If you wish to request a desk/examination copy for consideration as a recommended course text for a course you run or are developing, please email cdmacleod at GISinEcology.com (desk copies will only be provided on verification of your academic position as a course coordinator/instructor).
>From The Back Of The book:
This book provides a user-friendly and practical introduction for undergraduates to the use of Geographic Information Systems (GIS) in biological research. Unlike most other books about using GIS, this information is specifically presented in a biological context and it is divided into two sections.
The first section provides just enough background information to allow the novice biological GIS user to get started with GIS without getting too bogged down in the theory behind it or making some of the most common
mistakes made by beginners. It covers areas such as what GIS is, why GIS is useful in biology, the basics of GIS, common concepts and terms in GIS, how data are contained in a GIS, useful information about what to think about before starting a GIS project and how to break down and translate biological tasks into the language of GIS. This information is all provided in easy-to-read and non-technical language, with specific reference to its application in biological research.
The second section, which constitutes the main body of the book, consists of six practical exercises accompanied by detailed instruction sets. The first four exercises introduce the novice biological GIS user to basic, but important, GIS skills, such as making a map, creating new feature data layers, creating raster data layers and joining together data from different data layers. The final two consist of case studies of how GIS can be used to answer real biological research questions. Each of these exercises represents a stand-alone GIS leson which can be completed either on its own or as part of a practical session for an undergraduate class. In addition, each exercise focuses on a different area of biology, such as tropical ornithology, epidemiology, marine biology and rainforest ecology, and on a different part of the world, including the Amazon rainforest, a Scottish field station, Mount Mabu in northern Mozambique, the North Atlantic Ocean and the USA. Instructions for each exercise are provided for both the leading commercial GIS package (ESRI’s ArcGIS® 10.3 software) and the leading freely available open-source GIS software (QGIS 2.8.3, also known as Quantum GIS), meaning that this book can be used to learn, or teach, how to use GIS in biological research, regardless of the availability of commercial software licences.

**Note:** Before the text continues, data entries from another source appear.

(* ===== verification/CookieRecord.v ===== *)
(** * Cookie records: the encoders of [src/session/encrypted_storage.cpp] and of
    [src/session/tokyocabinet_storage.cpp]

    The persistent back ends keep cookies as sequences of fields, each behind its length in
    four bytes, the most significant first.  A position in a record is the suffix that is
    left. *)
From S2P Require Import Prelude Html Url Storage.

(** ** Integers *)

Definition write_u32 (value : N) : bytes :=
  map (fun shift => byte (N.land (N.shiftr value shift) 255)) [24; 16; 8; 0]%N.

Definition read_u32 (input : bytes) : option (N * bytes) :=
  if (length input <? 4)%nat then None
  else Some (foldl (fun v c => N.lor (N.shiftl v 8) (code c)) 0%N (take 4 input), drop 4 input).

(** [std::to_string] and [std::stoll] of 64-bit integers. *)
Definition to_string (z : Z) : bytes :=
  (if z <? 0 then "-"%char :: print_N (Z.to_N (- z)) else print_N (Z.to_N z))%Z.

Definition int64 (z : Z) : bool := ((- 2 ^ 63 <=? z) && (z <? 2 ^ 63))%Z.

Definition stoll (s : bytes) : option Z :=
  let s1 := skip is_space s in
  let sign := match s1 with c :: _ => (c =c "-") || (c =c "+") | [] => false end in
  let negative := match s1 with c :: _ => c =c "-" | [] => false end in
  let ds := span is_digit (if sign then tail s1 else s1) in
  if nonempty ds then
    let v := (if negative then - Z.of_N (read_N ds) else Z.of_N (read_N ds))%Z in
    if int64 v then Some v else None
  else None.

(** ** Fields *)

Definition max_u32 : N := 2 ^ 32 - 1.

Definition write_field (value : bytes) : result bytes :=
  _ ← throw_if (max_u32 <? N.of_nat (length value))%N Internal;
  Ret (write_u32 (N.of_nat (length value)) ++ value).

Definition read_field (input : bytes) : option (bytes * bytes) :=
  match read_u32 input with
  | None => None
  | Some (n, r) => if (N.of_nat (length r) <? n)%N then None else Some (take (N.to_nat n) r, drop (N.to_nat n) r)
  end.

Fixpoint write_fields (l : list bytes) : result bytes :=
  match l with [] => Ret [] | v :: l' => a ← write_field v; b ← write_fields l'; Ret (a ++ b) end.

Fixpoint read_fields (n : nat) (input : bytes) : option (list bytes * bytes) :=
  match n with
  | O => Some ([], input)
  | S n' =>
      match read_field input with
      | None => None
      | Some (v, r) => match read_fields n' r with Some (l, r') => Some (v :: l, r') | None => None end
      end
  end.

(** ** Cookies *)

Definition flag (b : bool) : bytes := if b then lit "1" else lit "0".
Definition is_flag (s : bytes) : bool := s =s lit "1".

Definition cookie_fields (c : Cookie) : list bytes :=
  [c_name c; c_value c; c_domain c; c_path c; flag (secure c); flag (http_only c); flag (host_only c);
   match expires_unix c with Some t => to_string t | None => [] end; same_site c].

(** The expiration of a record; [None] when it is not a number. *)
Definition read_expiration (s : bytes) : option (option Z) :=
  if nonempty s then match stoll s with Some t => Some (Some t) | None => None end else Some None.

Definition cookie_of_fields (l : list bytes) : option Cookie :=
  match l with
  | [name; value; domain; path; sec; http; host; expiration; same] =>
      match read_expiration expiration with
      | None => None
      | Some t =>
          Some {| c_name := name; c_value := value; c_domain := domain; c_path := path; secure := is_flag sec;
                  http_only := is_flag http; host_only := is_flag host; expires_unix := t; same_site := same |}
      end
  | _ => None
  end.

(** ** The jar's record of the encrypted storage *)

Definition COOKIE_MAGIC : bytes := lit "PTKC1".

Fixpoint serialize_list (cookies : list Cookie) : result bytes :=
  match cookies with
  | [] => Ret []
  | c :: l => a ← write_fields (cookie_fields c); b ← serialize_list l; Ret (a ++ b)
  end.

Definition serialize_cookies (cookies : list Cookie) : result bytes :=
  body ← serialize_list cookies;
  Ret (COOKIE_MAGIC ++ write_u32 (N.of_nat (length cookies) mod 2 ^ 32) ++ body).

(** The loop over the cookies; the length of the input is enough fuel, since a cookie takes
    36 bytes at least. *)
Fixpoint deserialize_loop (fuel : nat) (count : N) (input : bytes) : option (list Cookie * bytes) :=
  if (count =? 0)%N then Some ([], input)
  else match fuel with
       | O => None
       | S fuel' =>
           match read_fields 9 input with
           | None => None
           | Some (fields, r) =>
               match cookie_of_fields fields, deserialize_loop fuel' (count - 1) r with
               | Some c, Some (l, r') => Some (if nonempty (c_name c) then c :: l else l, r')
               | _, _ => None
               end
           end
       end.

Definition deserialize_cookies (input : bytes) : list Cookie :=
  if negb (starts_with COOKIE_MAGIC input) then []
  else match read_u32 (drop (length COOKIE_MAGIC) input) with
       | None => []
       | Some (count, r) =>
           match deserialize_loop (length r) count r with
           | Some (l, []) => l
           | _ => []
           end
       end.

(** ** One cookie of the Tokyo Cabinet storage *)

Definition RECORD_MAGIC : bytes := lit "PTK1".

(** [field]: the length is cut to 32 bits. *)
Definition record_field (value : bytes) : bytes := write_u32 (N.of_nat (length value) mod 2 ^ 32) ++ value.

Definition serialize_cookie (c : Cookie) : bytes := RECORD_MAGIC ++ mjoin (map record_field (cookie_fields c)).

(** [Cookie{}]. *)
Definition empty_cookie : Cookie :=
  {| c_name := []; c_value := []; c_domain := []; c_path := lit "/"; secure := false; http_only := false;
     host_only := true; expires_unix := None; same_site := [] |}.

Definition deserialize_cookie (data : bytes) : Cookie :=
  if negb (starts_with RECORD_MAGIC data) then empty_cookie
  else match read_fields 9 (drop (length RECORD_MAGIC) data) with
       | Some (fields, []) => default empty_cookie (cookie_of_fields fields)
       | _ => empty_cookie
       end.

(** ** Reading back *)

Lemma land_255 n : N.land n 255 = (n mod 256)%N.
Proof. change 255%N with (N.ones 8). by rewrite N.land_ones. Qed.

Lemma code_of_byte n : (n < 256)%N -> code (byte n) = n.
Proof. apply code_byte. Qed.

Lemma length_write_u32 v : length (write_u32 v) = 4.
Proof. done. Qed.

Lemma read_write_u32_be v k : (v < 2 ^ 32)%N -> read_u32 (write_u32 v ++ k) = Some (v, k).
Proof.
  intros Hv. unfold read_u32. rewrite length_app, length_write_u32. change (4 + length k <? 4)%nat with false. cbn iota.
  rewrite take_app_length' by done. rewrite drop_app_length' by done. do 2 f_equal.
  unfold write_u32. cbn [map foldl]. rewrite !land_255, !code_of_byte by (apply N.mod_lt; done).
  rewrite !N.shiftr_div_pow2. change (2 ^ 24)%N with 16777216%N. change (2 ^ 16)%N with 65536%N. change (2 ^ 8)%N with 256%N.
  change (2 ^ 0)%N with 1%N. rewrite !(lor_shiftl _ 8) by (apply N.mod_lt; done). change (2 ^ 8)%N with 256%N.
  rewrite N.div_1_r, ?N.shiftl_0_l, ?N.lor_0_l, ?N.mul_0_l, ?N.add_0_l.
  pose proof (N.Div0.div_mod v 256). pose proof (N.Div0.div_mod (v / 256) 256). pose proof (N.Div0.div_mod (v / 256 / 256) 256).
  rewrite !N.Div0.div_div in *. change (256 * 256 * 256)%N with 16777216%N in *. change (256 * 256)%N with 65536%N in *.
  assert (v / 16777216 < 256)%N by (apply N.Div0.div_lt_upper_bound; lia). rewrite (N.mod_small (v / 16777216)) by done. lia.
Qed.

Lemma write_field_Ret v s : write_field v = Ret s <-> (N.of_nat (length v) < 2 ^ 32)%N /\ s = write_u32 (N.of_nat (length v)) ++ v.
Proof.
  unfold write_field, throw_if, max_u32. generalize (write_u32 (N.of_nat (length v)) ++ v). intros w.
  destruct (N.ltb_spec (2 ^ 32 - 1) (N.of_nat (length v))) as [H|H]; cbn [mbind result_bind].
  - split; [done|]. intros [? _]. lia.
  - split; [intros [= <-]; split; [lia|done]|]. by intros [_ ->].
Qed.

Lemma read_field_app v k : (N.of_nat (length v) < 2 ^ 32)%N -> read_field (write_u32 (N.of_nat (length v)) ++ v ++ k) = Some (v, k).
Proof.
  intros H. unfold read_field. rewrite read_write_u32_be by done. rewrite length_app.
  rewrite (proj2 (N.ltb_ge _ _)) by lia. rewrite Nat2N.id. by rewrite take_app_length, drop_app_length.
Qed.

Lemma read_fields_write l s k : write_fields l = Ret s -> read_fields (length l) (s ++ k) = Some (l, k).
Proof.
  revert s. induction l as [|v l IH]; intros s; cbn [write_fields length read_fields]; [by intros [= <-]|].
  intros (a & Ha & (b & Hb & [= <-])%bind_Ret)%bind_Ret. apply write_field_Ret in Ha as [Hv ->].
  rewrite <- !app_assoc. rewrite read_field_app by done. by rewrite (IH b).
Qed.

Lemma record_field_small v : (N.of_nat (length v) < 2 ^ 32)%N -> record_field v = write_u32 (N.of_nat (length v)) ++ v.
Proof. intros H. unfold record_field. by rewrite N.mod_small. Qed.

Lemma write_fields_mjoin l s : write_fields l = Ret s ->
  s = mjoin (map record_field l) /\ Forall (fun v => N.of_nat (length v) < 2 ^ 32)%N l.
Proof.
  revert s. induction l as [|v l IH]; intros s; cbn [write_fields map]; [by intros [= <-]|].
  intros (a & Ha & (b & Hb & [= <-])%bind_Ret)%bind_Ret. apply write_field_Ret in Ha as [Hv ->].
  destruct (IH b Hb) as [-> Hl]. split; [|by constructor]. rewrite <- record_field_small by done. done.
Qed.

Lemma write_fields_ok l : Forall (fun v => N.of_nat (length v) < 2 ^ 32)%N l -> write_fields l = Ret (mjoin (map record_field l)).
Proof.
  induction 1 as [|v l Hv _ IH]; [done|]. cbn [write_fields map]. rewrite (proj2 (write_field_Ret v _)) by done.
  cbn [mbind result_bind]. rewrite IH. cbn [mbind result_bind]. by rewrite <- record_field_small by done.
Qed.

Lemma digits_not_space c : is_digit c = true -> is_space c = false /\ (c =c "-") = false /\ (c =c "+") = false.
Proof. by_ascii c. Qed.

Lemma span_digits_all s : forallb is_digit s = true -> span is_digit s = s.
Proof. apply span_all. Qed.

(** A 64-bit integer is read back. *)
Lemma stoll_to_string z : int64 z = true -> stoll (to_string z) = Some z /\ to_string z <> [].
Proof.
  intros Hz. unfold stoll, to_string. destruct (Z.ltb_spec z 0) as [H|H].
  - destruct (print_N_spec (Z.to_N (- z))) as (H1 & H2 & H3). split; [|done]. rewrite skip_stop by done.
    change ("-"%char =c "-") with true. cbn [orb tail]. cbn iota. rewrite span_all by done. rewrite H2.
    destruct (print_N _) eqn:E; [done|]. cbn [nonempty]. rewrite Z2N.id by lia. by rewrite Z.opp_involutive, Hz.
  - destruct (print_N_spec (Z.to_N z)) as (H1 & H2 & H3). split; [|done].
    destruct (print_N (Z.to_N z)) as [|c r] eqn:E; [done|]. pose proof H1 as Hd. cbn [forallb] in Hd. apply andb_true_iff in Hd as [Hd _].
    destruct (digits_not_space c Hd) as (S1 & S2 & S3). rewrite skip_stop by done. rewrite S2, S3. cbn [orb]. cbn iota.
    rewrite span_all by done. cbn [nonempty]. rewrite H2, Z2N.id by lia. by rewrite Hz.
Qed.

(** What a record can hold: fields of less than 4 GiB and a 64-bit expiration. *)
Definition cookie_fits (c : Cookie) : Prop :=
  Forall (fun v => N.of_nat (length v) < 2 ^ 32)%N (cookie_fields c) /\
  match expires_unix c with Some t => int64 t = true | None => True end.

Lemma is_flag_flag b : is_flag (flag b) = b.
Proof. by destruct b. Qed.

Lemma cookie_of_cookie_fields c : match expires_unix c with Some t => int64 t = true | None => True end ->
  cookie_of_fields (cookie_fields c) = Some c.
Proof.
  intros H. unfold cookie_fields, cookie_of_fields, read_expiration. rewrite !is_flag_flag.
  destruct c as [n v d p s h o [t|] ss]; cbn [expires_unix c_name c_value c_domain c_path secure http_only host_only same_site] in *; [|done].
  destruct (stoll_to_string t H) as [-> Hn]. destruct (to_string t); [done|]. done.
Qed.

(** A cookie record of the Tokyo Cabinet storage decodes to the cookie it was made of. *)
Theorem cookie_record_roundtrip c : cookie_fits c -> deserialize_cookie (serialize_cookie c) = c.
Proof.
  intros [Hf Ht]. unfold deserialize_cookie, serialize_cookie. rewrite starts_with_app. cbn [negb].
  rewrite drop_app_length. apply write_fields_ok in Hf.
  pose proof (read_fields_write _ _ [] Hf) as H. rewrite app_nil_r in H. change 9 with (length (cookie_fields c)). rewrite H.
  by rewrite cookie_of_cookie_fields.
Qed.

Lemma serialize_list_Ret l s : serialize_list l = Ret s -> Forall (fun c => Forall (fun v => N.of_nat (length v) < 2 ^ 32)%N (cookie_fields c)) l.
Proof.
  revert s. induction l as [|c l IH]; intros s; cbn [serialize_list]; [constructor|].
  intros (a & Ha & (b & Hb & _)%bind_Ret)%bind_Ret. constructor; [by apply write_fields_mjoin in Ha as [_ ?]|by eapply IH].
Qed.

(** Cookies a jar can hold: named, with a 64-bit expiration. *)
Definition jar_cookie (c : Cookie) : Prop :=
  c_name c <> [] /\ match expires_unix c with Some t => int64 t = true | None => True end.

Lemma read_fields_length n s l r : read_fields n s = Some (l, r) -> length r + 4 * n <= length s.
Proof.
  revert s l. induction n as [|n IH]; intros s l; cbn [read_fields]; [intros [= _ ->]; lia|].
  unfold read_field, read_u32. destruct (Nat.ltb_spec (length s) 4); [done|]. destruct (_ <? _)%N; [done|].
  destruct (read_fields n _) as [[l' r']|] eqn:E; [|done]. intros [= _ ->]. apply IH in E. rewrite !length_drop in E. lia.
Qed.

Lemma deserialize_loop_serialize l : forall s fuel,
  Forall jar_cookie l -> serialize_list l = Ret s -> length s <= fuel ->
  deserialize_loop fuel (N.of_nat (length l)) s = Some (l, []).
Proof.
  induction l as [|c l IH]; intros s fuel Hl; cbn [serialize_list].
  { intros [= <-] _. by destruct fuel. }
  intros (a & Ha & (b & Hb & [= <-])%bind_Ret)%bind_Ret Hfuel. apply Forall_cons in Hl as [[Hn Ht] Hl].
  pose proof (read_fields_write _ _ b Ha) as Hr. change (length (cookie_fields c)) with 9 in Hr.
  pose proof (read_fields_length _ _ _ _ Hr) as Hlen. destruct fuel as [|fuel]; [lia|].
  cbn [deserialize_loop length]. rewrite (proj2 (N.eqb_neq _ _)) by lia. rewrite Hr, cookie_of_cookie_fields by done.
  replace (N.of_nat (S (length l)) - 1)%N with (N.of_nat (length l)) by lia.
  rewrite IH by (done || lia). by destruct (c_name c).
Qed.

Lemma Ret_inj {A} (a b : A) : Ret a = Ret b -> a = b.
Proof. by intros [= ->]. Qed.

Lemma deserialize_serialize l s :
  Forall jar_cookie l -> (N.of_nat (length l) < 2 ^ 32)%N -> serialize_cookies l = Ret s -> deserialize_cookies s = l.
Proof.
  intros Hl Hn (body & Hb & H)%bind_Ret. apply Ret_inj in H. subst s. unfold deserialize_cookies. rewrite starts_with_app. cbn [negb].
  rewrite drop_app_length, N.mod_small by done. rewrite read_write_u32_be by done.
  by rewrite (deserialize_loop_serialize l body).
Qed.

(** The record of the encrypted jar decodes to the cookies of the jar, in their order: no
    field is cut or split, whatever bytes it holds. *)
Theorem cookie_jar_roundtrip l s :
  Forall jar_cookie l -> (N.of_nat (length l) < 2 ^ 32)%N -> serialize_cookies l = Ret s -> deserialize_cookies s = l.
Proof. apply deserialize_serialize. Qed.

Taken together, the two sections of this book provide the perfect primer to show undergraduates, and other novice GIS users, how useful GIS can be in biological research, why it is rapidly becoming a key skill in many areas of biology, and how to start using it. The PSLS series of books uses Task-Oriented Learning (TOL) to teach the practical application of research skills to the life sciences. This involves demonstrating how these skills can be used in the specific circumstances in which they are likely to be required, rather than concentrating on teaching theoretical frameworks or on teaching skills in a generic or abstract manner. By seeing how the similar processes are used to achieve a variety of different goals within a specific field, it becomes easier for the reader to identify the general rules behind the practical application of these processes and, therefore, to transfer them to novel situations they may encounter in the future.